### TRY IT:
Repeat precisely the span of lines below that opens with the line containing "let '(db', posts, _)" and closes with the line containing "End Scheduler.", both included.

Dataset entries
(* ===== verification/Demos.v ===== *)
(** * The demonstration tasks (Applications/animation.cpp, spinner.cpp)

    [testAnimation] and [spinner] are endless loops; they are modelled by any
    number of their rounds.  What [putrect] paints inside of the screen, what
    the screen shows after each frame, and that the spinner leaves the console
    to the other tasks as it was. *)
From S2P Require Import Prelude Words KString Printf Display Console Panics PanicScreen.
From Stdlib Require Import ZArith Lia Bool.
From stdpp Require Import base strings numbers functions gmap list.
#[local] Open Scope Z_scope.

(** ** Rectangles

    [putrect] paints one column and one line more than its arguments say. *)
Definition rectangle (f : picture) (x y w h : Z) (l : list Z) : picture := fun px py =>
  if (x <=? px) && (px <=? x + w) && (y <=? py) && (py <=? y + h) then l else f px py.

(** The screen, apart from the double buffer. *)
Record on_display (fb : Framebuffer) (g : graphics) : Prop := {
  od_ready : Display.ready fb g;
  od_target : mapped (mem g) (_addr fb) (_pitch fb * _height fb);
  od_apart : backbuffer g + _pitch fb * _height fb <= _addr fb \/ _addr fb + _pitch fb * _height fb <= backbuffer g;
}.
(** What can be seen. *)
Definition screen_shows (fb : Framebuffer) (g : graphics) (f : picture) : Prop :=
  forall x y, 0 <= x < _width fb -> 0 <= y < _height fb -> bytes (mem g) (pixel_address fb (_addr fb) x y) (f x y).
Lemma before_call m v code : room_below m 24 -> 0 <= sel m DS < 2 ^ 16 -> forall ra,
  exists m1, m1 = push ra (steps prologue (steps (numbers v) (deliver v code m))) /\ called m ra v code m1 /\
    on_stack m (ra :: gpr m1 ESP + 8 :: handed m v code) m1.
Proof.
  intros Hr Hds ra. destruct (delivered m v code Hr) as (H & G & Sl & C & F). eexists. split; [reflexivity|].
  generalize dependent (steps (numbers v) (deliver v code m)). intros m1 H G Sl C F.
  destruct (prologue_on m Hr _ m1 H) as (H2 & S2 & F2 & C2); [cbn; lia|by rewrite Sl|].
  assert (Esp : gpr m1 ESP = gpr m ESP - 20) by (rewrite (os_esp _ _ _ H); cbn; lia).
  unfold saved in H2.
  rewrite Sl, Esp, (G EAX), (G EDI), (G ESI), (G EBP), (G EBX), (G EDX), (G ECX) in H2 by done.
  generalize dependent (steps prologue m1). intros m2 H2 S2 F2 C2.
  pose proof (push_on m Hr ra _ _ H2 ltac:(cbn; lia)) as H3.
  assert (E3 : gpr (push ra m2) ESP = gpr m2 ESP - 4) by (rewrite (os_esp _ _ _ H3), (os_esp _ _ _ H2); cbn [length]; lia).
  replace (gpr m2 ESP + 4) with (gpr (push ra m2) ESP + 8) in H3 by lia.
  split; [|exact H3].
  assert (S3 : sel (push ra m2) = sel m2 /\ cs (push ra m2) = cs m2 /\ eflags (push ra m2) = eflags m2) by done.
  generalize dependent (push ra m2). intros m3 H3 _ (S3 & C3 & F3). pose proof (os_words _ _ _ H3) as W. split.
  - rewrite <- (W 0%nat ra eq_refl). f_equal. lia.
  - rewrite <- (W 1%nat _ eq_refl). f_equal. 
  - intros i Hi. rewrite nth_lookup, <- (W (S (S i)) (default 0 (handed m v code !! i))); [f_equal; lia|].
    cbn [lookup list_lookup]. destruct (lookup_lt_is_Some_2 (handed m v code) i Hi) as [w Hw]. by rewrite Hw.
  - apply (os_above _ _ _ H3).
  - rewrite (os_esp _ _ _ H3). cbn. lia.
  - intros s. by rewrite S3.
  - by rewrite C3, C2.
  - rewrite F3, F2, F. split; [by rewrite Z.clearbit_eq|]. by rewrite Z.clearbit_neq, Z.clearbit_eq.
Qed.

Lemma call_run h ra l m : run h ra ([CALL] ++ l) m = (h ;; kmodify drop ;; run h ra l) (push ra m).
Proof.
  cbn [app run exec]. rewrite !run_bind_assoc, (run_bind_done _ _ m tt (push ra m)) by done. by rewrite run_bind_assoc.
Qed.

Lemma interrupted_run m h ra v code : interrupted h ra v code m =
  (h ;; kmodify drop ;; run h ra (restore (scratch v) ++ [IRET])) (push ra (steps prologue (steps (numbers v) (deliver v code m)))).
Proof.
  unfold interrupted. rewrite (run_bind_done _ _ m tt (deliver v code m)) by done. rewrite stub_shape, run_app.
  rewrite (run_bind_done _ _ _ _ _ (run_pure _ _ (numbers v) _ (numbers_pure v))), run_app.
  rewrite (run_bind_done _ _ _ _ _ (run_pure h ra prologue _ eq_refl)). apply call_run.
Qed.
(** The transport and the clock are outside the program. [send_photo]
    tells, for the schedule with the given id, whether
    [bot.send_photo] returns ([true]) or raises; [clock] is what
    [datetime.now()] returns inside [calculate_next_post_time] for that
    schedule. A sweep dispatches a schedule at most once, so keying
    both by the schedule id loses nothing. *)
Variable send_photo : Z -> bool.
Variable clock : Z -> datetime.

(** A channel post: chat id, photo path, caption. *)
Definition Post : Type := pystr * pystr * pystr.

(** [schedule.next_post_at and schedule.next_post_at <= now] *)
Definition is_due (now : datetime) (schedule : PostSchedule.t) : bool :=
  match PostSchedule.next_post_at schedule with
  | Some t => datetime_le t now
  | None => false
  end.

(** The body of the loop for one schedule that is due: the [try]
    block. The result is the database, the posts that went out, and the
    exception, if any, that the [except Exception] clause caught and
    logged. *)
Definition post_one (now : datetime) (schedule : PostSchedule.t) (db : Db)
  : Db * list Post * option PyExc :=
  let product := get_product (PostSchedule.product_id schedule) db in
  let seller := get_user (PostSchedule.seller_id schedule) db in
  match product with
  | None => (db, [], None)                                   (* continue *)
  | Some product =>
      if negb (Product.is_active product) then (db, [], None)  (* continue *)
      else
        let caption :=
          format_product_caption
            (Product.title product) (Product.description product)
            (Product.price product) (Product.category product)
            None None (lit "standard") None false in
        match seller with
        | None => (db, [], Some AttributeError)          (* seller.phone *)
        | Some _ =>
            if negb (send_photo (PostSchedule.id schedule))
            then (db, [], Some TelegramAPIError)
            else
              let post := (PostSchedule.channel_username schedule,
                           Product.image_path product, caption) in
              (* Calculate next post time *)
              match calculate_next_post_time
                      (clock (PostSchedule.id schedule))
                      (PostSchedule.interval_days schedule)
                      (PostSchedule.post_time schedule) with
              | Raise e => (db, [post], Some e)
              | Ok next_post =>
                  (* Update schedule *)
                  let '(_, db') :=
                    update_schedule_post_time
                      (PostSchedule.id schedule) (Some now) (Some next_post) db in
                  (db', [post], None)
              end
        end
  end.

(** One turn of the loop: a schedule that is not due is passed over,
    and an exception in the body moves on to the next schedule. *)
Definition step (now : datetime) (acc : Db * list Post)
    (schedule : PostSchedule.t) : Db * list Post :=
  let '(db, sent) := acc in
  if is_due now schedule then
    let '(db', posts, _) := post_one now schedule db in
    (db', sent ++ posts)
  else (db, sent).

(** [check_and_post_scheduled(bot)] over the list that
    [get_active_schedules()] returned. *)
Definition check_and_post_scheduled
    (now : datetime) (active_schedules : list PostSchedule.t) (db : Db)
  : Db * list Post :=
  fold_left (step now) active_schedules (db, []).

End Sweep.

(** What [get_active_schedules()] can return for a database: its active
    rows, each once, in whatever order the query yields them. *)
Definition is_snapshot (db : Db) (l : list PostSchedule.t) : Prop :=
  NoDup (map PostSchedule.id l)
  /\ Forall (fun s => schedules db !! PostSchedule.id s = Some s
                      /\ PostSchedule.is_active s = true) l.

End Scheduler.

(* ===================================================================== *)
(** * features/products.py                                                *)
(* ===================================================================== *)

(** A Telegram message as the handlers read it. A text message has no
    [photo]; a photo message has its sizes, smallest first, each named by
    its file id. *)
Module Message.
Import Py.
Record t := mk {
  from_user_id : Z;
  photo : option (list pystr);
  text : option pystr;
  media_group_id : option pystr
}.
End Message.

Module CallbackQuery.
Import Py.
Record t := mk {
  data : pystr;
  message : Message.t
}.
End CallbackQuery.

(** One entry of the draft's [collected_photos]. *)
Module CollectedPhoto.
Import Py.
Record t := mk {
  original_path : pystr;
  file_id : pystr;
  media_group_id : option pystr
}.
End CollectedPhoto.

(** One entry of an album in [album_buffer]. *)
Module AlbumItem.
Import Py.
Record t := mk {
  message : Message.t;
  original_path : pystr;
  file_id : pystr
}.
End AlbumItem.

Module Products.
Import Py.

Inductive ProductStates :=
| waiting_product_type
| waiting_category
| waiting_photo
| waiting_main_image
| waiting_title
| waiting_description
| waiting_price
| waiting_category_fields
| confirming
| post_action.

(** The draft: the FSM data dict, a key that is absent being [None]. *)
Record Data := mk_data {
  product_type : option pystr;
  category : option pystr;
  collected_photos : option (list CollectedPhoto.t);
  photo_path : option pystr;
  original_photo_path : option pystr;
  photo_file_id : option pystr;
  main_image_index : option Z;
  all_images : option (list pystr);
  all_original_images : option (list pystr);
  title : option pystr;
  description : option pystr;
  price : option pyfloat
}.

Definition empty_data : Data :=
  mk_data None None None None None None None None None None None None.

(** The [FSMContext] of one user: the state tag and the data. *)
Record FSMContext := mk_ctx {
  state : option ProductStates;
  data : Data
}.

Definition set_state (s : ProductStates) (ctx : FSMContext) : FSMContext :=
  mk_ctx (Some s) (data ctx).

Definition update_data (f : Data -> Data) (ctx : FSMContext) : FSMContext :=
  mk_ctx (state ctx) (f (data ctx)).

(** The keyword arguments of the [state.update_data] calls. *)
Definition with_collected_photos (v : list CollectedPhoto.t) (d : Data) : Data :=
  mk_data (product_type d) (category d) (Some v) (photo_path d)
          (original_photo_path d) (photo_file_id d) (main_image_index d)
          (all_images d) (all_original_images d) (title d) (description d)
          (price d).

Definition with_single_photo (wm fid orig : pystr) (d : Data) : Data :=
  mk_data (product_type d) (category d) (collected_photos d) (Some wm)
          (original_photo_path d) (Some fid) (Some 0%Z)
          (Some [wm]) (Some [orig]) (title d) (description d) (price d).

Definition with_all_images (wms origs : list pystr) (d : Data) : Data :=
  mk_data (product_type d) (category d) (collected_photos d) (photo_path d)
          (original_photo_path d) (photo_file_id d) (main_image_index d)
          (Some wms) (Some origs) (title d) (description d) (price d).

Definition with_main_image (main orig : pystr) (i : Z)
    (wms origs : list pystr) (d : Data) : Data :=
  mk_data (product_type d) (category d) (collected_photos d) (Some main)
          (Some orig) (photo_file_id d) (Some i)
          (Some wms) (Some origs) (title d) (description d) (price d).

### RESPONSE TO THE TASK:
    let '(db', posts, _) := post_one now schedule db in
    (db', sent ++ posts)
  else (db, sent).

(** [check_and_post_scheduled(bot)] over the list that
    [get_active_schedules()] returned. *)
Definition check_and_post_scheduled
    (now : datetime) (active_schedules : list PostSchedule.t) (db : Db)
  : Db * list Post :=
  fold_left (step now) active_schedules (db, []).

End Sweep.

(** What [get_active_schedules()] can return for a database: its active
    rows, each once, in whatever order the query yields them. *)
Definition is_snapshot (db : Db) (l : list PostSchedule.t) : Prop :=
  NoDup (map PostSchedule.id l)
  /\ Forall (fun s => schedules db !! PostSchedule.id s = Some s
                      /\ PostSchedule.is_active s = true) l.

End Scheduler.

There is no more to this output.